> [Work to be completed]:
From the entries, filter out every line that lacks "finds" and copy the rest.

> [Stored data]:
(* ===== verification/LogCrash.v ===== *)
(** * Crashes, recovery and transactions of the log

    A crash keeps only the disk.  [reboot] is what the kernel does with a disk
    it finds: [binit] and [initlog], which recovers the log. *)

From S2P Require Import Prelude Param Bytes Sleeplock Bio BioInv Log LogInv.

(** The static, zero-initialised [struct log]. *)
Definition log0 (b : bstate) : logst :=
  {| lb := b; log_start := 0; log_size := 0; outstanding := 0; committing := false;
     log_dev := 0; lh_n := 0; lh_block := replicate (Z.to_nat LOGSIZE) 0 |}.

(** The boot of a kernel that finds the disk [dk]; the first process, which
    runs [initlog], has pid [pid]. *)
Definition reboot (dk : list block) (pid : Z) : result (unit * logst) :=
  (do! io binit in initlog ROOTDEV) (log0 (boot dk pid)).

Lemma readsb_ok s v l :
  bio s v ∅ ∅ l -> 1 < nblocks s ->
  exists s' l', readsb 1 s = Ok (sb_of_block (v 1), s') /\ bio s' v ∅ ∅ l' /\
    same_disk s s'.
Proof.
  intros HB Hn.
  destruct (bread_ok _ _ _ _ _ 1 HB) as (i & s1 & E1 & HB1 & Hi & [D1 T1 C1] & _);
    [lia|set_solver|by rewrite !(left_id_L ∅ (∪)), size_singleton; vm_compute; lia|].
  rewrite (left_id_L ∅ (∪) {[1]}) in HB1.
  destruct (brelse_ok _ _ _ _ _ i 1 HB1 Hi ltac:(set_solver))
    as (s5 & E5 & HB5 & [D5 T5 C5] & _).
  { right. rewrite D1. apply (bi_disk _ _ _ _ _ HB); [lia|set_solver]. }
  exists s5. eexists. split_and!.
  - unfold readsb. mrun E1. mrun. rewrite (bi_data _ _ _ _ _ HB1 i 1 Hi). mrun E5. done.
  - replace ({[1]} ∖ {[1]}) with (∅ : gset Z) in HB5 by set_solver. exact HB5.
  - split; congruence.
Qed.

Lemma initlog_ok st sz dk b0 l0 :
  wf_disk st sz dk -> bio b0 (fun n => dk !!! Z.to_nat n) ∅ ∅ l0 -> disk b0 = dk ->
  exists s v l new, initlog ROOTDEV (log0 b0) = Ok (tt, s) /\ txn st sz s [] v ∅ l /\
    hist (lb s) = new ++ hist b0 /\
    Forall (holds st sz (length dk) (logical st dk)) (disk (lb s) :: new) /\
    (forall a, home st sz dk a ->
       disk (lb s) !!! Z.to_nat a = logical st dk a /\ v a = logical st dk a) /\
    length (disk (lb s)) = length dk /\ outstanding s = 0 /\ committing s = false.
Proof.
  intros HW HB0 D0. pose proof HW as [W1 W2 W3 W4 W5 _ _ _].
  assert (HN0 : nblocks b0 = Z.of_nat (length dk)) by (unfold nblocks; by rewrite D0).
  destruct (readsb_ok _ _ _ HB0) as (b1 & l1 & E1 & HB1 & [D1 T1 C1]); [lia|].
  set (s1 := set_geom st sz 1 (set_lb b1 (log0 b0))).
  assert (Dd : disk (lb s1) = dk) by (unfold s1; simpl; congruence).
  destruct (recover_ok st sz s1 (fun n => dk !!! Z.to_nat n) l1)
    as (b2 & v2 & l2 & full & E2 & HF & HB2 & HV & HN2 & Hd & HL2 & HC2); auto.
  { by rewrite Dd. }
  rewrite Dd in *. destruct HV as (new & Th & Fn & P2).
  assert (Th0 : hist (lb s1) = hist b0) by (unfold s1; simpl; congruence). rewrite Th0 in Th.
  exists (set_lh 0 full (set_lb b2 s1)), v2, l2, new. split_and!; auto.
  - unfold initlog. change (BSIZE <=? sizeof_logheader) with false. cbv match.
    mrun (io_Ok (readsb ROOTDEV) (log0 b0) _ _ E1). mrun.
    change (dk !!! Z.to_nat 1) with (dk !!! 1%nat). destruct W5 as [-> ->].
    change LOGSIZE with 30 in W2. rewrite !s32_small by lia. exact E2.
  - destruct P2 as [P2 _]. split; auto.
    apply loggable_nil; auto. cbn [lb set_lh set_lb]. lia.
Qed.

Lemma reboot_ok st sz dk pid :
  wf_disk st sz dk ->
  exists s v l, reboot dk pid = Ok (tt, s) /\ txn st sz s [] v ∅ l /\
    Forall (holds st sz (length dk) (logical st dk)) (disk (lb s) :: hist (lb s)) /\
    (forall a, home st sz dk a ->
       disk (lb s) !!! Z.to_nat a = logical st dk a /\ v a = logical st dk a) /\
    length (disk (lb s)) = length dk /\ outstanding s = 0 /\ committing s = false.
Proof.
  intros HW. destruct (binit_ok dk pid) as (b0 & E0 & HB0 & D0 & T0 & C0).
  { intros b Hb. pose proof (wd_blocks _ _ _ HW) as W4. rewrite Forall_forall in W4. by apply W4. }
  destruct (initlog_ok st sz dk b0 _ HW HB0 D0) as (s & v & l & new & E & HT & Hh & HF & Hrest).
  rewrite T0, app_nil_r in Hh. subst new. exists s, v, l. split_and!; auto; [|apply Hrest..].
  unfold reboot. mrun (io_Ok binit (log0 (boot dk pid)) _ _ E0). exact E.
Qed.

(** What can be on the disk when the system is up again after a crash that
    left [dk]: the reboot itself may crash at any of its block writes, any
    number of times. *)
Inductive recovered : list block -> list block -> Prop :=
| rec_done dk pid s : reboot dk pid = Ok (tt, s) -> recovered dk (disk (lb s))
| rec_crash dk pid s dk1 dk2 :
    reboot dk pid = Ok (tt, s) -> dk1 ∈ hist (lb s) ->
    recovered dk1 dk2 -> recovered dk dk2.

Lemma recovered_ok st sz c dk dk' :
  recovered dk dk' -> holds st sz (length dk) c dk ->
  forall a, home st sz dk a -> dk' !!! Z.to_nat a = c a.
Proof.
  intros HR. revert c. induction HR as [dk pid s E|dk pid s dk1 dk2 E Hin HR IH];
    intros c (HW & _ & Hc) a Ha;
    destruct (reboot_ok st sz dk pid HW) as (s' & v & l & E' & HT & HF & Hd & HL & _);
    rewrite E in E'; injection E' as <-.
  - rewrite (proj1 (Hd a Ha)). by apply Hc.
  - apply Forall_cons in HF as [_ HF]. rewrite Forall_forall in HF.
    pose proof (HF _ Hin) as Hh. rewrite <- (Hc a Ha).
    pose proof Hh as (_ & HL1 & _). rewrite <- HL1 in Hh. apply (IH _ Hh).
    unfold home. by rewrite HL1.
Qed.

Lemma recovered_total st sz dk : wf_disk st sz dk -> exists dk', recovered dk dk'.
Proof.
  intros HW. destruct (reboot_ok st sz dk 1 HW) as (s & v & l & E & _).
  exists (disk (lb s)). by eapply rec_done.
Qed.

(** (C1) [commit] is atomic with respect to crashes. Whatever block write of
    [commit] the system crashes at, and however often the following reboots
    crash during recovery, once the system is up the blocks outside the log
    all have their contents from before the transaction or all have the
    contents the transaction gave them; recovery always succeeds, and after
    [commit] has returned the outcome is always the new contents. *)
Theorem commit_crash_atomic st sz s bs v l :
  txn st sz s bs v ∅ l -> bs <> [] ->
  let old := fun a => disk (lb s) !!! Z.to_nat a in
  exists s' new, commit s = Ok (tt, s') /\ hist (lb s') = new ++ hist (lb s) /\
    (forall dk, dk ∈ disk (lb s') :: new ->
       (exists dk', recovered dk dk') /\
       forall dk', recovered dk dk' ->
         (forall a, home st sz (disk (lb s)) a -> dk' !!! Z.to_nat a = old a) \/
         (forall a, home st sz (disk (lb s)) a -> dk' !!! Z.to_nat a = v a)) /\
    (forall dk', recovered (disk (lb s')) dk' ->
       forall a, home st sz (disk (lb s)) a -> dk' !!! Z.to_nat a = v a).
Proof.
  intros HT Hne old.
  destruct (commit_ok _ _ _ _ _ _ HT Hne)
    as (b & v' & l' & new1 & new0 & E & _ & _ & HL & _ & Hh & F0 & F1).
  exists (set_lh 0 (lh_block s) (set_lb b s)), (new1 ++ new0).
  assert (HR : forall c dk dk', holds st sz (length (disk (lb s))) c dk ->
    recovered dk dk' ->
    forall a, home st sz (disk (lb s)) a -> dk' !!! Z.to_nat a = c a).
  { intros c dk dk' Hd HR a Ha. pose proof Hd as (_ & Hl & _).
    rewrite <- Hl in Hd. apply (recovered_ok _ _ _ _ _ HR Hd). unfold home.
    by rewrite Hl. }
  pose proof F1 as F1'. apply Forall_cons in F1' as [Fb _].
  rewrite Forall_forall in F0, F1. split_and!; auto.
  - cbn [lb set_lh set_lb]. by rewrite Hh, app_assoc.
  - intros dk Hin.
    assert (Hcase : dk ∈ disk b :: new1 \/ dk ∈ new0).
    { cbn [lb set_lh set_lb] in Hin. rewrite elem_of_cons, elem_of_app in *. tauto. }
    destruct Hcase as [Hd%F1|Hd%F0]; (split; [eapply recovered_total; apply Hd|]);
      intros dk' Hr; [right|left]; by apply (HR _ dk dk').
  - intros dk' Hr. by apply (HR v (disk b)).
Qed.

(** ** Operations inside a transaction *)

(** The logged blocks after a write to [n]: absorbed if already there. *)
Definition absorb (bs : list Z) (n : Z) : list Z :=
  if decide (n ∈ bs) then bs else bs ++ [n].

Lemma absorb_lh bs n (full : list Z) :
  take (length bs) full = bs -> (length bs < length full)%nat ->
  let i := match find_idx (Z.eqb n) (take (length bs) full) with
           | Some i => i | None => length bs end in
  (if decide (i = length bs) then Z.of_nat (length bs) + 1
   else Z.of_nat (length bs)) = Z.of_nat (length (absorb bs n)) /\
  take (length (absorb bs n)) (<[i := n]> full) = absorb bs n.
Proof.
  intros Ht Hl. rewrite Ht. unfold absorb. cbv zeta.
  destruct (find_idx (Z.eqb n) bs) as [i|] eqn:E.
  - apply find_eqb_Some in E as [Hi Hil].
    rewrite (decide_True (P := n ∈ bs)) by (by eapply list_elem_of_lookup_2).
    rewrite decide_False by lia. split; [done|].
    rewrite list_insert_id; [done|]. rewrite <- Ht, lookup_take_lt in Hi by lia. done.
  - apply find_eqb_None in E. rewrite (decide_False (P := n ∈ bs)) by done.
    rewrite decide_True by done. rewrite length_app. simpl. split; [lia|].
    rewrite Nat.add_1_r, (take_S_r _ _ n).
    + by rewrite take_insert_ge, Ht by lia.
    + apply list_lookup_insert_eq. lia.
Qed.

Lemma log_write_ok st sz s bs v H l i n :
  txn st sz s bs v H l -> isbuf (lb s) i n -> n ∈ H ->
  home st sz (disk (lb s)) n -> 1 <= outstanding s -> Z.of_nat (length bs) < sz - 1 ->
  exists s', log_write i s = Ok (tt, s') /\ txn st sz s' (absorb bs n) v H l /\
    same_disk (lb s) (lb s') /\ outstanding s' = outstanding s /\
    committing s' = committing s /\
    (forall j m, isbuf (lb s) j m -> isbuf (lb s') j m).
Proof.
  intros HT Hi HnH Hn Ho Hlen. pose proof HT as [T1 T2 T3 T4 T5 T6 HL HB HW T10].
  pose proof (lg_size _ _ _ _ HL) as Hsz. change LOGSIZE with 30 in *.
  change (Z.to_nat 30) with 30%nat in T4.
  pose proof (absorb_lh bs n (lh_block s) T6 ltac:(lia)) as [A1 A2].
  set (ix := match find_idx (Z.eqb n) (take (length bs) (lh_block s)) with
             | Some i => i | None => length bs end) in *.
  assert (Hmem : forall a, a ∈ absorb bs n <-> a ∈ bs \/ a = n).
  { intros a. unfold absorb. destruct (decide (n ∈ bs)); [naive_solver|].
    by rewrite elem_of_app, list_elem_of_singleton. }
  eexists. split_and!.
  - unfold log_write. mrun. change LOGSIZE with 30. rewrite T3, T5.
    destruct (Z.leb_spec 30 (Z.of_nat (length bs))); [lia|].
    destruct (Z.leb_spec (sz - 1) (Z.of_nat (length bs))); [lia|]. cbn [orb].
    destruct (Z.ltb_spec (outstanding s) 1); [lia|].
    rewrite (proj2 (proj2 Hi)), Nat2Z.id. fold ix. rewrite A1. mrun.
    rewrite (io_Ok _ _ tt (upd_st i (fun x => set_flags (Z.lor (flags x) B_DIRTY) x) (lb s)));
      done.
  - split; auto.
    + cbn [lh_block set_lb set_lh]. by rewrite length_insert.
    + cbn [lb set_lb set_lh]. change (disk (upd_st _ _ (lb s))) with (disk (lb s)).
      destruct HL as [L1 L2 L3 L4 L7 L5 L6].
      assert (Hlab : (length (absorb bs n) <= length bs + 1)%nat).
      { unfold absorb. destruct (decide (n ∈ bs)); [lia|]. rewrite length_app. simpl. lia. }
      split; auto; try lia.
      * rewrite Forall_forall in *. intros a [Ha|Ha]%Hmem; [by apply L5|by subst].
      * unfold absorb. destruct (decide (n ∈ bs)); [done|].
        apply NoDup_app. split_and!; [done| |apply NoDup_singleton].
        intros a Ha Ha'. apply list_elem_of_singleton in Ha'. by subst.
    + replace (list_to_set (absorb bs n) : gset Z) with (list_to_set bs ∪ {[n]} : gset Z).
      * by apply bio_pin.
      * apply set_eq. intros a.
        rewrite elem_of_union, elem_of_singleton, !elem_of_list_to_set. by rewrite Hmem.
  - done.
  - done.
  - done.
  - intros j m Hj. cbn [lb set_lb set_lh]. unfold isbuf in *. rewrite bat_upd.
    + by destruct (decide (i = j)) as [<-|].
    + destruct Hi as (Hlt & _). rewrite (bi_len _ _ _ _ _ HB). lia.
Qed.

(** [begin_op] admits an operation only if the log has [MAXOPBLOCKS] blocks
    for it and for every operation in progress. *)
Lemma begin_op_ok s :
  (begin_op s = Blocked /\
     (committing s = true \/ LOGSIZE < lh_n s + (outstanding s + 1) * MAXOPBLOCKS)) \/
  (begin_op s = Ok (tt, set_ops (outstanding s + 1) (committing s) s) /\
   committing s = false /\ lh_n s + (outstanding s + 1) * MAXOPBLOCKS <= LOGSIZE).
Proof.
  unfold begin_op. mrun. destruct (committing s); [by left; auto|].
  destruct (Z.ltb_spec LOGSIZE (lh_n s + (outstanding s + 1) * MAXOPBLOCKS)).
  - left. split; [done|]. by right.
  - right. split_and!; [done|done|lia].
Qed.

Lemma txn_ops st sz s bs v H l o c :
  txn st sz s bs v H l -> txn st sz (set_ops o c s) bs v H l.
Proof. intros []. by split. Qed.

Lemma end_op_last st sz s bs v l :
  txn st sz s bs v ∅ l -> committing s = false -> outstanding s = 1 ->
  exists s' v' l', end_op s = Ok (tt, s') /\ txn st sz s' [] v' ∅ l' /\
    outstanding s' = 0 /\ committing s' = false /\
    length (disk (lb s')) = length (disk (lb s)) /\
    (forall a, home st sz (disk (lb s)) a ->
       v' a = v a /\ disk (lb s') !!! Z.to_nat a = v a).
Proof.
  intros HT Hc Ho. pose proof (txn_ops _ _ _ _ _ _ _ 0 true HT) as HT1.
  set (s1 := set_ops 0 true s) in *.
  assert (Hrun : forall r, commit s1 = Ok (tt, r) ->
    end_op s = Ok (tt, set_ops (outstanding r) false r)).
  { intros r E. unfold end_op. mrun. cbn [committing outstanding set_ops].
    rewrite Hc, Ho. change (1 - 1 =? 0) with true. cbv match. mrun.
    match goal with |- bind commit _ ?x = _ => change x with s1 end. mrun E. done. }
  assert (Hhome : forall r w k a, txn st sz r [] w ∅ k ->
    length (disk (lb r)) = length (disk (lb s)) -> home st sz (disk (lb s)) a ->
    disk (lb r) !!! Z.to_nat a = w a).
  { intros r w k a HR Hl Ha. symmetry.
    pose proof (lg_start _ _ _ _ (tx_log _ _ _ _ _ _ _ HT)) as Hst.
    pose proof (lg_n _ _ _ _ (tx_log _ _ _ _ _ _ _ HT)) as Hsz.
    apply (bi_disk _ _ _ _ _ (tx_bio _ _ _ _ _ _ _ HR)); [|set_solver].
    unfold nblocks, home in *. rewrite Hl. lia. }
  destruct (decide (bs = [])) as [->|Hne].
  - assert (E : commit s1 = Ok (tt, s1)).
    { unfold commit. mrun. by rewrite (tx_n _ _ _ _ _ _ _ HT1). }
    exists (set_ops 0 false s1), v, l. split_and!; auto.
    + exact (Hrun _ E).
    + by apply txn_ops.
    + intros a Ha. split; [done|]. by apply (Hhome s v l).
  - destruct (commit_ok _ _ _ _ _ _ HT1 Hne)
      as (b & v' & l' & new1 & new0 & E & HT' & Hv & HL & _).
    eexists _, v', l'. split_and!; [exact (Hrun _ E)|by apply txn_ops|done|done|exact HL|].
    intros a Ha. split; [by apply Hv|]. rewrite <- Hv by done.
    by apply (Hhome (set_lh 0 (lh_block s1) (set_lb b s1)) v' l').
Qed.

(** Outside a transaction every crash keeps the blocks. *)
Lemma txn_survives st sz s v l dk' a :
  txn st sz s [] v ∅ l -> recovered (disk (lb s)) dk' -> home st sz (disk (lb s)) a ->
  dk' !!! Z.to_nat a = disk (lb s) !!! Z.to_nat a.
Proof.
  intros HT HR Ha. apply (recovered_ok st sz (fun a => disk (lb s) !!! Z.to_nat a) _ _ HR); [|done].
  split_and!; [apply HT|done|]. intros b _. apply logical_none, HT.
Qed.

(** (C4) The [end_op] that ends the last operation of a transaction makes it
    durable: it returns with the log empty and no operation outstanding, the
    contents of every block outside the log are unchanged and all of them are
    on the disk.  A crash afterwards does not lose them: however often the
    reboots crash in turn, the system comes up again, and then every block has
    the contents it had in the transaction. *)
Theorem end_op_durable st sz s bs v l :
  txn st sz s bs v ∅ l -> committing s = false -> outstanding s = 1 ->
  exists s' v' l', end_op s = Ok (tt, s') /\ txn st sz s' [] v' ∅ l' /\
    outstanding s' = 0 /\ committing s' = false /\
    length (disk (lb s')) = length (disk (lb s)) /\
    (forall a, home st sz (disk (lb s)) a ->
       v' a = v a /\ disk (lb s') !!! Z.to_nat a = v a) /\
    (exists dk', recovered (disk (lb s')) dk') /\
    (forall dk' a, recovered (disk (lb s')) dk' -> home st sz (disk (lb s)) a ->
       dk' !!! Z.to_nat a = v a).
Proof.
  intros HT Hc Ho. destruct (end_op_last _ _ _ _ _ _ HT Hc Ho) as (s' & v' & l' & E & HT' & Ho' & Hc' & HL & Hv).
  exists s', v', l'. split_and!; auto.
  - eapply recovered_total, HT'.
  - intros dk' a HR Ha. rewrite <- (proj2 (Hv a Ha)). apply (txn_survives st sz s' v' l'); [done|done|].
    unfold home in *. by rewrite HL.
Qed.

> [Solution to this exercise]:
    it finds: [binit] and [initlog], which recovers the log. *)
(** The boot of a kernel that finds the disk [dk]; the first process, which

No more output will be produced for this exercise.